*WORK TO COMPLETE*: Look for "symmetry" in each line of the entries, and return the matching lines.

*GIVEN RECORDS*:
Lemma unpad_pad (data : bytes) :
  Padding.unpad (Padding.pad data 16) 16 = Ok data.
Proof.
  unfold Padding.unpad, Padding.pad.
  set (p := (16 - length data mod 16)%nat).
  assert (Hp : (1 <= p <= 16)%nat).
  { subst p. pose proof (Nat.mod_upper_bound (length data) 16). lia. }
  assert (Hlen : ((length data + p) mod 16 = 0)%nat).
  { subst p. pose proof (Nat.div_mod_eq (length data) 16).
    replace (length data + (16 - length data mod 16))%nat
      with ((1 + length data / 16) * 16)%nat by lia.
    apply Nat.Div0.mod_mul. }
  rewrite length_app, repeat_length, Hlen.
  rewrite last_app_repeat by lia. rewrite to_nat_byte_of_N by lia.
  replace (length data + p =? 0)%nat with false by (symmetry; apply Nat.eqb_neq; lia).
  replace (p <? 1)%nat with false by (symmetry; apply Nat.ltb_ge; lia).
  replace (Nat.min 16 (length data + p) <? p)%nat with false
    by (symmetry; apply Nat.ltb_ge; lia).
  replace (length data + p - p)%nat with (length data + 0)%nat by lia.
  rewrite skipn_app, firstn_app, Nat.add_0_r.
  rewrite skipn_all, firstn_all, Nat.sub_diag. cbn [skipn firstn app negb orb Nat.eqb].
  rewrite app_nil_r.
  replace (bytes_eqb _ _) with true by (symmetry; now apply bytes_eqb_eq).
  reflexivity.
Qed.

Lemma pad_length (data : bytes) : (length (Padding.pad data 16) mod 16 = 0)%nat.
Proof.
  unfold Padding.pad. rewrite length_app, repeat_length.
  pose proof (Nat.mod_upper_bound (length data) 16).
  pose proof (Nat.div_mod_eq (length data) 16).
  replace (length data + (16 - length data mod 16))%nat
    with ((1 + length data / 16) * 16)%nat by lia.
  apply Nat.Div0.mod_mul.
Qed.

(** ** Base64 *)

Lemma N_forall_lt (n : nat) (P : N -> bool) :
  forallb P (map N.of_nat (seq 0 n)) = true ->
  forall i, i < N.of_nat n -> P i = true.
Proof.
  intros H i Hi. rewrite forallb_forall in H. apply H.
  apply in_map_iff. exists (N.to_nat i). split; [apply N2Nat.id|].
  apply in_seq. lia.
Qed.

*ANSWER FOR THIS EXERCISE*:
  replace (length data + p =? 0)%nat with false by (symmetry; apply Nat.eqb_neq; lia).
  replace (p <? 1)%nat with false by (symmetry; apply Nat.ltb_ge; lia).
    by (symmetry; apply Nat.ltb_ge; lia).
  replace (bytes_eqb _ _) with true by (symmetry; now apply bytes_eqb_eq).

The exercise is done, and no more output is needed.